• _WHAT NEEDS TO BE DONE_
Go through the records line by line from the top and repeat each one exactly, ending with the line that contains "From S2P Require Import Prelude Dict.".

• _PROVIDED DATA_
....................

(* ===== verification/Siphash.v ===== *)
(** * The hash function of the dictionaries ([src/src/siphash.c])

    SipHash with one round for each word and two at the end, and its variant that
    does not tell upper from lower case, for names of commands and options. *)

From S2P Require Import Prelude Dict.

Definition siptlw (c : Z) : Z := if (c >=? 65) && (c <=? 90) then c + (97 - 65) else c.

Definition ROTL (x b : Z) : Z := to_ull (Z.lor (to_ull (Z.shiftl x b)) (Z.shiftr x (64 - b))).

Definition word (b0 b1 b2 b3 b4 b5 b6 b7 : Z) : Z :=
  Z.lor b0 (Z.lor (Z.shiftl b1 8) (Z.lor (Z.shiftl b2 16) (Z.lor (Z.shiftl b3 24)
    (Z.lor (Z.shiftl b4 32) (Z.lor (Z.shiftl b5 40) (Z.lor (Z.shiftl b6 48) (Z.shiftl b7 56))))))).

Definition U8TO64_LE (p : bytes) : res Z :=
  match p with
  | b0 :: b1 :: b2 :: b3 :: b4 :: b5 :: b6 :: b7 :: _ => Ok (word b0 b1 b2 b3 b4 b5 b6 b7)
  | _ => Undef
  end.

Record sip := MkSip { v0 : Z; v1 : Z; v2 : Z; v3 : Z }.

Definition SIPROUND (s : sip) : sip :=
  let v0 := to_ull (v0 s + v1 s) in
  let v1 := Z.lxor (ROTL (v1 s) 13) v0 in
  let v0 := ROTL v0 32 in
  let v2 := to_ull (v2 s + v3 s) in
  let v3 := Z.lxor (ROTL (v3 s) 16) v2 in
  let v0 := to_ull (v0 + v3) in
  let v3 := Z.lxor (ROTL v3 21) v0 in
  let v2 := to_ull (v2 + v1) in
  let v1 := Z.lxor (ROTL v1 17) v2 in
  let v2 := ROTL v2 32 in
  MkSip v0 v1 v2 v3.

Definition sip_word (m : Z) (s : sip) : sip :=
  let s := SIPROUND (MkSip (v0 s) (v1 s) (v2 s) (Z.lxor (v3 s) m)) in
  MkSip (Z.lxor (v0 s) m) (v1 s) (v2 s) (v3 s).

Definition sip_init (k : bytes) : res sip :=
  k0 ← U8TO64_LE k;
  k1 ← U8TO64_LE (drop 8 k);
  Ok (MkSip (Z.lxor 0x736f6d6570736575 k0) (Z.lxor 0x646f72616e646f6d k1)
            (Z.lxor 0x6c7967656e657261 k0) (Z.lxor 0x7465646279746573 k1)).

(** The loop over the words; what is left are fewer than eight bytes. *)

Fixpoint sip_loop (input : bytes) (s : sip) : sip * bytes :=
  match input with
  | b0 :: b1 :: b2 :: b3 :: b4 :: b5 :: b6 :: b7 :: input => sip_loop input (sip_word (word b0 b1 b2 b3 b4 b5 b6 b7) s)
  | tail => (s, tail)
  end.

Fixpoint sip_loop_nocase (input : bytes) (s : sip) : sip * bytes :=
  match input with
  | b0 :: b1 :: b2 :: b3 :: b4 :: b5 :: b6 :: b7 :: input =>
      sip_loop_nocase input (sip_word (word (siptlw b0) (siptlw b1) (siptlw b2) (siptlw b3)
        (siptlw b4) (siptlw b5) (siptlw b6) (siptlw b7)) s)
  | tail => (s, tail)
  end.

(** The last word: the bytes left, from the last down, and the length. *)

Fixpoint last_word (tail : bytes) (shift b : Z) : Z :=
  match tail with
  | [] => b
  | c :: tail => Z.lor (last_word tail (shift + 8) b) (Z.shiftl c shift)
  end.

Definition sip_finish (b : Z) (s : sip) : Z :=
  let s := sip_word b s in
  let s := SIPROUND (SIPROUND (MkSip (v0 s) (v1 s) (Z.lxor (v2 s) 0xff) (v3 s))) in
  Z.lxor (Z.lxor (Z.lxor (v0 s) (v1 s)) (v2 s)) (v3 s).

Definition siphash (input k : bytes) : res Z :=
  s ← sip_init k;
  let b := to_ull (Z.shiftl (Z.of_nat (length input)) 56) in
  let '(s, tail) := sip_loop input s in
  Ok (sip_finish (last_word tail 0 b) s).

Definition siphash_nocase (input k : bytes) : res Z :=
  s ← sip_init k;
  let b := to_ull (Z.shiftl (Z.of_nat (length input)) 56) in
  let '(s, tail) := sip_loop_nocase input s in
  Ok (sip_finish (last_word (map siptlw tail) 0 b) s).

(** ** The hash functions of the dictionaries *)

(** [seed] is [dict_hash_function_seed]. *)

Definition dictGenHashFunction (seed key : bytes) : res Z := siphash key seed.

Definition dictGenCaseHashFunction (seed key : bytes) : res Z := siphash_nocase key seed.

(** ** Properties *)

Lemma siptlw_tolower c : siptlw c = tolower c.
Proof. unfold siptlw, tolower. by rewrite Z.geb_leb. Qed.

Lemma list_ind8 (P : bytes -> Prop) :
  (forall l, (length l < 8)%nat -> P l) ->
  (forall b0 b1 b2 b3 b4 b5 b6 b7 l, P l -> P (b0 :: b1 :: b2 :: b3 :: b4 :: b5 :: b6 :: b7 :: l)) ->
  forall l, P l.
Proof.
  intros Hs Hl l. induction l as [l IH] using (induction_ltof1 _ (@length Z)). unfold ltof in IH.
  do 8 (destruct l as [|? l]; [apply Hs; cbn; lia|]). apply Hl, IH. cbn. lia.
Qed.

Lemma sip_loop_case input : forall s,
  sip_loop_nocase input s = (fst (sip_loop (map siptlw input) s), snd (sip_loop_nocase input s)) /\
  snd (sip_loop (map siptlw input) s) = map siptlw (snd (sip_loop_nocase input s)).
Proof.
  induction input as [l Hl|b0 b1 b2 b3 b4 b5 b6 b7 l IH] using list_ind8; intros s.
  - do 8 (destruct l as [|? l]; [done|]). cbn in Hl. lia.
  - apply IH.
Qed.

Lemma siphash_nocase_lower input k : siphash_nocase input k = siphash (map siptlw input) k.
Proof.
  unfold siphash_nocase, siphash. destruct (sip_init k) as [s| |]; [|done|done]. cbn [mbind res_bind].
  rewrite length_map. destruct (sip_loop_case input s) as [E1 E2]. rewrite E1.
  destruct (sip_loop (map siptlw input) s) as [s' tail]. cbn [fst snd] in *. by rewrite <- E2.
Qed.

Lemma xor64_range a b : 0 <= a < 2 ^ 64 -> 0 <= b < 2 ^ 64 -> 0 <= Z.lxor a b < 2 ^ 64.
Proof.
  intros Ha Hb. split; [apply Z.lxor_nonneg; lia|].
  destruct (Z.eq_dec (Z.lxor a b) 0) as [->|]; [lia|]. apply Z.log2_lt_pow2; [pose proof (proj2 (Z.lxor_nonneg a b)); lia|].
  apply Z.le_lt_trans with (Z.max (Z.log2 a) (Z.log2 b)); [apply Z.log2_lxor; lia|].
  apply Z.max_lub_lt; (destruct (Z.eq_dec a 0), (Z.eq_dec b 0); subst; try (cbn; lia); apply Z.log2_lt_pow2; lia).
Qed.

Lemma to_ull_range z : 0 <= to_ull z < 2 ^ 64.
Proof. apply uwrap_range. lia. Qed.

Lemma sip_finish_range b s : 0 <= sip_finish b s < 2 ^ 64.
Proof.
  unfold sip_finish. cbv zeta. generalize (SIPROUND (MkSip (v0 (sip_word b s)) (v1 (sip_word b s)) (Z.lxor (v2 (sip_word b s)) 255) (v3 (sip_word b s)))).
  intros s'. unfold SIPROUND. cbn [v0 v1 v2 v3]. unfold ROTL. repeat apply xor64_range; apply to_ull_range.
Qed.

(** The hash that ignores case is the hash of the key in lower case: it is a
    number of 64 bits, the same for all spellings that the comparison without case
    of the dictionaries takes for equal. *)
Lemma siphash_nocase_spellings seed s t (Hseed : (16 <= length seed)%nat) :
  dictGenCaseHashFunction seed s = dictGenHashFunction seed (map tolower s) /\
  (exists h, dictGenHashFunction seed s = Ok h /\ 0 <= h < 2 ^ 64) /\
  (strcaseeq s t = true -> dictGenCaseHashFunction seed s = dictGenCaseHashFunction seed t).
Proof.
  unfold dictGenCaseHashFunction, dictGenHashFunction.
  assert (forall l : bytes, map siptlw l = map tolower l) as Hm by (intros l; apply map_ext, siptlw_tolower).
  rewrite !siphash_nocase_lower, !Hm. split; [done|]. split.
  - unfold siphash, sip_init. do 16 (destruct seed as [|? seed]; [cbn in Hseed; lia|]). cbn [U8TO64_LE drop mbind res_bind].
    destruct (sip_loop s _) as [s' tail]. eexists. split; [done|apply sip_finish_range].
  - unfold strcaseeq. intros E%bool_decide_eq_true. by rewrite E.
Qed.

Definition example_seed : bytes := seqZ 0 16.

Lemma siphash_nocase_spellings_witness :
  dictGenCaseHashFunction example_seed (str "PeerOf") = dictGenCaseHashFunction example_seed (str "PEEROF") /\
  dictGenCaseHashFunction example_seed (str "PEEROF") = dictGenHashFunction example_seed (str "peerof").
Proof.
  destruct (siphash_nocase_spellings example_seed (str "PEEROF") (str "PeerOf")) as (H1 & _ & H2); [vm_compute; lia|].
  split; [symmetry; apply H2; reflexivity|exact H1].
Defined.

(** A dictionary whose keys are strings. *)

Definition string_hash (seed key : bytes) : Z :=
  match dictGenHashFunction seed key with Ok h => h | _ => 0 end.

Lemma string_dictionary :
  exists d, run_ops (string_hash example_seed)
    [(true, 2 ^ 27, OpAdd (str "a") 1); (true, 2 ^ 27, OpAdd (str "b") 2); (true, 2 ^ 27, OpReplace (str "a") 3); (true, 2 ^ 27, OpFetch (str "a"));
     (true, 2 ^ 27, OpDelete (str "b")); (true, 2 ^ 27, OpFetch (str "b"))] dictCreate =
    Ok ([Done true; Done true; Done false; Value (Some 3); Done true; Value None], d).
Proof. eexists. vm_compute. reflexivity. Qed.
Lemma watch_all_spec id keys : forall c st,
  tx_ok st -> tx_clients st !! id = Some c ->
  exists st', watch_all id keys st = Ok st' /\ acts id st st' /\
    keeps_rest id (set_tc_watched_keys (watch_more (tc_db c) (map obj_bytes keys) (tc_watched_keys c)) c) st st'.
Proof.
  induction keys as [|key keys IH]; intros c st Hok Hc; cbn [watch_all watch_more map].
  - exists st. split; [done|]. split; [apply acts_refl; [done|by eexists]|]. split; [|done..]. rewrite Hc. by destruct c.
  - destruct (watchForKey_spec id c (obj_bytes key) st Hok Hc) as (st1 & -> & A1 & Q1). cbn [mbind res_bind].
    destruct (IH _ st1 (ac_ok _ _ _ A1) (q_client _ _ _ _ Q1)) as (st2 & -> & A2 & Q2).
    exists st2. split; [done|]. split; [by eapply acts_trans|]. pose proof (quiet_trans _ _ _ _ _ _ Q1 Q2) as Q.
    case_bool_decide; exact Q.
Qed.

Lemma discardTransaction_spec id c st :
  tx_ok st -> tx_clients st !! id = Some c ->
  exists st', discardTransaction id st = Ok st' /\ acts id st st' /\
    keeps_rest id (set_tc_watched_keys [] (set_tc_flags (MkMflags false false false) (set_tc_mstate [] c))) st st'.
Proof.
  intros Hok Hc. unfold discardTransaction.
  assert (acts id st (upd (fun c => set_tc_flags (MkMflags false false false) (set_tc_mstate [] c)) id st)) as A1.
  { apply upd_acts; [done|by eexists|done|]. intros c' Hc' (K1 & K2 & K3). by split. }
  pose proof (upd_quiet (fun c => set_tc_flags (MkMflags false false false) (set_tc_mstate [] c)) id c st Hc) as Q1.
  destruct (unwatchAllKeys_spec id _ _ (ac_ok _ _ _ A1) (q_client _ _ _ _ Q1)) as (st2 & -> & A2 & Q2).
  exists st2. split; [done|]. split; [by eapply acts_trans|]. by eapply quiet_trans.
Qed.

(** ** Propagation *)

Fixpoint feed_ops (current : option (client * bool)) (ops : list redisOp) (w : world) : res world :=
  match ops with
  | [] => Ok w
  | o :: ops =>
      w ← (if op_crdt o || op_repl o then propagate current (op_dbid o) (op_argv o) (op_crdt o) (op_repl o) w else Ok w);
      feed_ops current ops w
  end.
Lemma example_table_ok : table_ok example_table.
Proof.
  assert (forall name arity k, (k = KSelect \/ k = KCrdtExec -> arity = 2) -> cmd_ok (control name arity k)) as Hc.
  { intros name arity k Hk. split; [exact Hk|]. intros argv dbid d Hargv. by split. }
  repeat (apply Forall_cons; split); [by apply Hc; intros [|].. | | |by apply Forall_nil].
  - split; [by intros [|]|]. intros argv dbid d Hargv. split; [|done]. by constructor.
  - split; [by intros [|]|]. intros argv dbid d Hargv. by split.
Qed.

Lemma example_world_good : world_good example_world.
Proof. split; [apply example_world_ok|]. by split. Qed.

Lemma example_tx_ok : tx_ok example_tx.
Proof.
  split; [|apply example_world_good|done|].
  - change (tx_watched example_tx) with (∅ : gmap (Z * bytes) (list nat)). split.
    + intros wk l. by rewrite lookup_empty.
    + intros id keys. unfold watched_of. rewrite lookup_fmap. intros E.
      apply fmap_Some in E as (c & E & ->). simpl in E.
      apply lookup_insert_Some in E as [[_ <-]|[_ E]]; [constructor|].
      apply lookup_singleton_Some in E as [_ <-]. constructor.
    + intros wk id. split; [intros (l & E & _); by rewrite lookup_empty in E|].
      intros (keys & E & Hin). unfold watched_of in E. rewrite lookup_fmap in E.
      apply fmap_Some in E as (c & E & ->). simpl in E.
      apply lookup_insert_Some in E as [[_ <-]|[_ E]]; [by apply not_elem_of_nil in Hin|].
      apply lookup_singleton_Some in E as [_ <-]. by apply not_elem_of_nil in Hin.
  - simpl. apply map_Forall_insert_2; [by split|]. apply map_Forall_singleton. by split.
Qed.

Lemma words_ok l : Forall robj_ok (words l).
Proof. induction l as [|s l IH]; [constructor|]. constructor; [apply (str_ok s)|done]. Qed.

Lemma words_argv_ok (table : list (command Z)) s l : l <> [] -> argv_ok table s false (words l).
Proof. intros Hl. split; [by destruct l|]. split; [apply words_ok|done]. Qed.

(** ** Claims *)


Definition example_requests : list request :=
  [Send 1 (words ["WATCH"; "a"; "b"; "a"]); Send 2 (words ["WATCH"; "a"]); Send 2 (words ["INCR"; "a"]);
   Send 1 (words ["MULTI"]); Send 1 (words ["INCR"; "b"]); Close 2; Send 1 (words ["EXEC"])]%string.



Definition locked : tclient Z := example_tclient (MkMflags true false false) [(incr_command, words ["INCR"; "b"]%string)] [(0, str "a")].

Definition example_locked : txserver Z :=
  MkTx example_world {[ 1%nat := locked; 2%nat := idle ]} {[ (0, str "a") := [1%nat] ]} 0 0 [].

....................

• _SOLUTION FOR THIS TASK_
(* ===== verification/Siphash.v ===== *)
(** * The hash function of the dictionaries ([src/src/siphash.c])

    SipHash with one round for each word and two at the end, and its variant that
    does not tell upper from lower case, for names of commands and options. *)

From S2P Require Import Prelude Dict.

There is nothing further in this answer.